Look through the data below and extract, unchanged, the lines from the one that contains "JNull => false" to the one that contains "Definition own_enumerable (v", both included.

#### Task data

(** * JarvisMD: the live workflow-progress tracker

    A shallow embedding of [src/components/WorkflowProgress.jsx]: the state
    updaters run by the WebSocket [onmessage] handler, the handlers
    [onopen], [onclose] and [onerror], and the effect that opens and closes
    the connection.  JavaScript values, property reads, truthiness, object
    spread and the exceptions the handlers can meet are written out, so that
    every definition below can be evaluated on a concrete frame. *)

From stdpp Require Import gmap strings list fin_maps pretty.

Open Scope string_scope.
Open Scope list_scope.

(** ** JavaScript values

    What [JSON.parse] can return, together with [undefined], which the
    component stores itself (a property read that finds nothing).  Numbers
    are the integers: the frames of this protocol carry percentages and
    clock readings, and no number is ever computed with. Strings are
    sequences of code units. *)

#[warnings="-register-all"]
Inductive value : Type :=
  | JUndef
  | JNull
  | JBool (b : bool)
  | JNum (n : Z)
  | JStr (s : string)
  | JArr (l : list value)
  | JObj (m : gmap string value).

(** A computation that may throw (a [TypeError] in every case met here). *)
Inductive result (A : Type) : Type :=
  | Ok (a : A)
  | Throw.
Arguments Ok {A} a.
Arguments Throw {A}.

#[global] Instance result_ret : MRet result := @Ok.
#[global] Instance result_bind : MBind result := λ A B f r,
  match r with Ok a => f a | Throw => Throw end.
#[global] Instance result_fmap : FMap result := λ A B f r,
  match r with Ok a => Ok (f a) | Throw => Throw end.

Module JS.

(** [if (v)], [v || w], [!v] *)
Definition truthy (v : value) : bool :=
  match v with
  | JUndef | JNull => false
  | JBool b => b
  | JNum n => negb (n =? 0)%Z
  | JStr s => negb (String.eqb s "")
  | JArr _ | JObj _ => true
  end.

Definition nullish (v : value) : bool :=
  match v with JUndef | JNull => true | _ => false end.

(** [a || b] *)
Definition or (a b : value) : value := if truthy a then a else b.

(** The code units of a string, each as a one-unit string. *)
Definition chars (s : string) : list value :=
  (λ c, JStr (String c "")) <$> String.list_ascii_of_string s.

(** An array's elements under their index keys "0", "1", ... *)
Definition index_props (l : list value) : gmap string value :=
  list_to_map (imap (λ i x, (pretty i, x)) l).

(** The own enumerable properties of a value: what [{...v}] copies. *)
Definition own_enumerable (v : value) : gmap string value :=
  match v with
  | JObj m => m
  | JArr l => index_props l
  | JStr s => index_props (chars s)
  | _ => ∅
  end.

(** [o.k] on an object held as its property map. *)
Definition field (o : gmap string value) (k : string) : value :=
  default JUndef (o !! k).

(** [v.k] for a [v] that is neither [undefined] nor [null], and a name [k]
    that no built-in prototype defines (the component reads [type],
    [data], [message], [content], [current_agent], [agent_activity],
    [agent], [action], [status], [details], [current_step], [id]). *)
Definition prop (v : value) (k : string) : value :=
  if String.eqb k "length" then
    match v with
    | JArr l => JNum (Z.of_nat (length l))
    | JStr s => JNum (Z.of_nat (String.length s))
    | _ => field (own_enumerable v) k
    end
  else field (own_enumerable v) k.

(** [v.k]: reading a property of [undefined] or [null] throws. *)
Definition get (v : value) (k : string) : result value :=
  if nullish v then Throw else Ok (prop v k).

(** [v?.k] *)
Definition get_opt (v : value) (k : string) : value :=
  if nullish v then JUndef else prop v k.

(** [a === b].  Arrays and objects compare by identity; the two sides of
    every comparison in this component were allocated apart (one by
    [JSON.parse] of the frame at hand or by the initial state, the other
    by an earlier [JSON.parse] or another position of the same text), so
    they are never the same object. *)
Definition strict_eq (a b : value) : bool :=
  match a, b with
  | JUndef, JUndef | JNull, JNull => true
  | JBool x, JBool y => bool_decide (x = y)
  | JNum x, JNum y => bool_decide (x = y)
  | JStr x, JStr y => String.eqb x y
  | _, _ => false
  end.

Definition join (sep : string) (parts : list string) : string :=
  match parts with
  | [] => ""
  | p :: ps => fold_left (λ acc q, acc +:+ sep +:+ q) ps p
  end.
(** * pivid: the frame player and the server main loop

    A shallow embedding of [src/frame_player.cpp] (class
    [ThreadFramePlayer]) and of [Server::main_loop_thread] in
    [src/pivid_server.cpp], with the properties of the scheduling
    algorithm proved about it.

    Each thread body is written in a small state-and-failure monad whose
    state holds the variables guarded by the mutex, whether the running
    thread owns the mutex, and the list of calls the thread has made to
    its collaborators (logger, condition variable, display driver, script
    runner).  A computation that would be undefined behaviour in C++
    (dereferencing [end()], unlocking a mutex that is not owned) or that
    aborts ([ASSERT]) has no result.  The [double]s of the main loop
    are IEEE 754 binary64 values with their rounded operations.

    The handlers around the loop, the list of modes of [on_screens]
    and the two destructors with the threads they join follow, and
    the pure parts of the device lister [src/pivid_list_v4l.cpp]. *)

From Stdlib Require Import ZArith List Bool Lia Sorted SpecFloat.
From Stdlib Require String.
Import ListNotations.

Local Open Scope Z_scope.

(** ** The thread monad *)

Module Thread.

Record world (V E : Type) : Type := World
  { vars : V;                     (* the variables guarded by the mutex *)
    held : bool;                  (* does this thread own the mutex? *)
    events : list (bool * E) }.   (* calls made, each with [held] at the call *)

Arguments World {V E} _ _ _.
Arguments vars {V E} _.
Arguments held {V E} _.
Arguments events {V E} _.

Definition M (V E A : Type) : Type := world V E -> option (A * world V E).

Section Ops.
Context {V E : Type}.

Definition ret {A} (a : A) : M V E A := fun w => Some (a, w).

Definition bind {A B} (c : M V E A) (k : A -> M V E B) : M V E B :=
  fun w => match c w with
           | Some (a, w') => k a w'
           | None => None
           end.
(** * Touch-telemetry link: sensor node and USB hub node

    A shallow embedding of [src/sensor-node.cpp] and [src/usb-hub-node.cpp].

    - Machine integers are [Z] with the wrap-around of each C type written
      out ([u8], [u16], [u32], [s32]).
    - Bytes are [Byte.byte]; multi-byte fields of the packed struct are laid
      out little-endian (the ESP32 is a little-endian target) with coqutil's
      [le_split] / [le_combine].
    - [float] is IEEE-754 binary32 ([SpecFloat] at precision 24, emax 128),
      every source-level operation rounding to nearest-even.
    - C arrays are lists read with [!!!] and written with [<[i:=x]>].
    - The serial port is the [string] of characters written to it.
    - What the hardware supplies is an input: the station MAC, the uptime
      behind [millis()], the value of each [touchRead] call, and the
      datagrams the radio delivers to [onRecv].
    - A receive callback and a pass of [loop] are steps that do not
      interleave; radio bring-up and the hub's one-off [HUB_MAC] line in
      [setup] are left out. *)

From Stdlib Require Import ZArith Lia String Ascii SpecFloat.
From coqutil Require Import Byte Word.LittleEndianList.
From stdpp Require Import base list.

Local Open Scope Z_scope.

(** ** Machine integers *)

Definition u8 (z : Z) : Z := z mod 2 ^ 8.
Definition u16 (z : Z) : Z := z mod 2 ^ 16.
Definition u32 (z : Z) : Z := z mod 2 ^ 32.
(** [int] and [long] are both 32-bit two's complement on the ESP32. *)
Definition s32 (z : Z) : Z := (z + 2 ^ 31) mod 2 ^ 32 - 2 ^ 31.

#[global] Instance byte_inhabited : Inhabited byte := populate Byte.x00.

(** [memcpy(dst, src, k)]: the first [k] bytes of [dst] are replaced by the
    first [k] bytes of [src]; the rest of [dst] is left as it was. *)
Definition memcpy (dst src : list byte) (k : nat) : list byte :=
  take k src ++ drop k dst.

(** ** The packed struct [TouchPacket] (identical on both nodes) *)

Definition MAX_CH : nat := 32.

(** Field offsets and sizes under [#pragma pack(push,1)]. *)
Definition sizeof_uint8 : Z := 1.
Definition sizeof_uint16 : Z := 2.
Definition sizeof_uint32 : Z := 4.
Definition sizeof_ver : Z := sizeof_uint8.
Definition sizeof_n : Z := sizeof_uint8.
Definition sizeof_id : Z := 3 * sizeof_uint8.
Definition sizeof_seq : Z := sizeof_uint16.
Definition sizeof_ms : Z := sizeof_uint32.
Definition sizeof_TouchPacket : Z :=
  sizeof_ver + sizeof_n + sizeof_id + sizeof_seq + sizeof_ms
  + Z.of_nat MAX_CH * sizeof_uint16.

Definition off_ver : nat := 0.
Definition off_n : nat := 1.
Definition off_id : nat := 2.
Definition off_seq : nat := 5.
Definition off_ms : nat := 7.
Definition off_v (i : nat) : nat := 11 + 2 * i.
Lemma contains_decompose (c : ascii) (s : string) :
  Py.contains c s = true -> exists a b, s = a ++ String c b.
Proof.
  induction s as [|x r IH]; simpl; [discriminate|].
  destruct (Ascii.eqb_spec x c) as [->|Hne].
  - intros _. now exists EmptyString, r.
  - intros H. destruct (IH H) as (a & b & ->).
    now exists (String x a), b.
Qed.

Lemma split_no_separator (c : ascii) (s : string) :
  Py.contains c s = false -> Py.split c s = [s].
Proof.
  induction s as [|x r IH]; simpl; [reflexivity|].
  destruct (Ascii.eqb x c); [discriminate|].
  intros H. now rewrite (IH H).
Qed.

Lemma split_with_separator (c : ascii) (s : string) :
  Py.contains c s = true -> exists p q qs, Py.split c s = p :: q :: qs.
Proof.
  induction s as [|x r IH]; simpl; [discriminate|].
  destruct (Ascii.eqb x c).
  - intros _. destruct (Py.contains c r) eqn:E.
    + destruct (IH eq_refl) as (p & q & qs & ->). eauto.
    + rewrite (split_no_separator c r E). eauto.
  - intros H. destruct (IH H) as (p & q & qs & ->). eauto.
Qed.

(** The text after the last separator closes the string. *)
Lemma split_last_item (c : ascii) (s : string) :
  Py.contains c s = true ->
  exists a, s = a ++ String c (Py.last_item (Py.split c s)).
Proof.
  unfold Py.last_item.
  induction s as [|x r IH]; simpl; [discriminate|].
  destruct (Ascii.eqb_spec x c) as [->|Hne].
  - intros _. destruct (Py.contains c r) eqn:E.
    + destruct (IH eq_refl) as [a Ha].
      destruct (split_with_separator c r E) as (p & q & qs & Hs).
      rewrite Hs in *. exists (String c a).
      rewrite append_cons. f_equal. exact Ha.
    + rewrite (split_no_separator c r E). now exists EmptyString.
  - intros H. destruct (IH H) as [a Ha].
    destruct (split_with_separator c r H) as (p & q & qs & Hs).
    rewrite Hs in *. exists (String x a).
    rewrite append_cons. f_equal. exact Ha.
Qed.
(** C7: on an empty watch-list [monitor_once] returns [False] and leaves the
    history as it was; on a non-empty one, when the evaluation returns the
    violations [vs], it returns [True] exactly when [vs] is not empty and
    appends one alert per violation, in the order of [vs] (nothing when [vs]
    is empty). *)
Theorem monitor_once_spec (fs : filesystem) (clock : wallclock) (st : state) :
  (monitoring_config st = [] ->
   fst (monitor_once fs clock st) = Ok false
   /\ alerts_triggered (snd (monitor_once fs clock st)) = alerts_triggered st)
  /\ (monitoring_config st <> [] ->
      forall vs st1,
        check_folder_limits fs st = (Ok vs, st1) ->
        fst (monitor_once fs clock st)
        = Ok (match vs with [] => false | _ :: _ => true end)
        /\ (exists new,
               alerts_triggered (snd (monitor_once fs clock st))
               = (alerts_triggered st ++ new)%list
               /\ map violation new = vs)
        /\ (vs = [] ->
            alerts_triggered (snd (monitor_once fs clock st))
            = alerts_triggered st)).
Proof.
  split.
  - intros Hempty. unfold monitor_once. rewrite Hempty. simpl. auto.
  - intros Hne vs st1 Heval. unfold monitor_once.
    destruct (monitoring_config st) as [|entry rest] eqn:Hcfg;
      [congruence|].
    rewrite Heval.
    pose proof (check_folder_limits_frame fs st) as Hframe.
    rewrite Heval in Hframe. simpl in Hframe.
    destruct Hframe as (_ & Halerts & _).
    destruct vs as [|v vs].
    + simpl. split; [reflexivity|]. split.
      * exists []. rewrite app_nil_r. auto.
      * auto.
    + cbv beta iota. split; [reflexivity|]. split.
      * cbn [snd].
        match goal with
        | |- context [fold_left ?f ?l ?s] =>
            destruct (trigger_alerts_append clock l s) as (new & Hnew & Hmap & _)
        end.
        exists new. rewrite Hnew. simpl. rewrite Halerts. auto.
      * discriminate.
Qed.
(** A row of the BSE results table: its cells, or the handle can no longer be
    read (any of the awaited DOM calls on it raises). *)
Inductive bse_tr : Type :=
| Tr (cells : list td)
| Detached (e : jsstring).

(** The second results page: no link to it, the navigation raises, or it
    renders. *)
Inductive bse_pager : Type :=
| NoNextPage
| NextPageFails (e : jsstring)
| NextPage (rows : answer (list bse_tr)).

(** A row of the NSE annual-reports table: the text of its toYr cell and the
    [href] of the anchor in its fourth cell. *)
Record nse_tr : Type := NseTr {
  toYr : option jsstring;
  link : option jsstring;
}.

(** A worksheet row as [sheet_to_json] gives it: column name and cell. *)
Abbreviation sheetRow := (list (jsstring * jsval)).

(** The outside world of one run.  Each answer depends on what is asked, not
    on when: a site, a url or a path behaves the same way throughout the
    run. *)
Record World : Type := {
  dirname : jsstring;
  io_fault : io_op → option jsstring;
  https_get : jsstring → http_outcome;
  (* the bytes that arrive in each full second a transfer of the url lasts *)
  speed_ticks : jsstring → list N;
  readZip : list Byte.byte → answer (list zipEntry);
  (* BSE, by symbol *)
  bse_search : jsstring → option jsstring;
  bse_rows : jsstring → answer (list bse_tr);
  bse_next : jsstring → bse_pager;
  (* NSE, by symbol *)
  nse_newPage : jsstring → option jsstring;
  nse_panel : jsstring → option jsstring;
  nse_rows : jsstring → answer (list nse_tr);
  nse_screenshot : jsstring → answer (list Byte.byte);
  nse_close : jsstring → option jsstring;
  (* start and end of the run *)
  launch : option jsstring;
  readFile : answer (list sheetRow);
  browser_close : option jsstring;
}.

(** ** The monad of the program *)

Definition M (A : Type) : Type := state → outcome A * state.

Definition ret {A} (a : A) : M A := fun st => (Return a, st).

Definition throw {A} (e : jsstring) : M A := fun st => (Throw e, st).

Definition halt {A} (code : N) : M A := fun st => (Halt code, st).

Definition bind {A B} (m : M A) (k : A → M B) : M B :=
  fun st =>
    match m st with
    | (Return a, st') => k a st'
    | (Throw e, st') => (Throw e, st')
    | (Halt c, st') => (Halt c, st')
    end.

########

## Result of the exercise:
  | JUndef | JNull => false
  | JBool b => b
  | JNum n => negb (n =? 0)%Z
  | JStr s => negb (String.eqb s "")
  | JArr _ | JObj _ => true
  end.

Definition nullish (v : value) : bool :=
  match v with JUndef | JNull => true | _ => false end.

(** [a || b] *)
Definition or (a b : value) : value := if truthy a then a else b.

(** The code units of a string, each as a one-unit string. *)
Definition chars (s : string) : list value :=
  (λ c, JStr (String c "")) <$> String.list_ascii_of_string s.

(** An array's elements under their index keys "0", "1", ... *)
Definition index_props (l : list value) : gmap string value :=
  list_to_map (imap (λ i x, (pretty i, x)) l).

(** The own enumerable properties of a value: what [{...v}] copies. *)
Definition own_enumerable (v : value) : gmap string value :=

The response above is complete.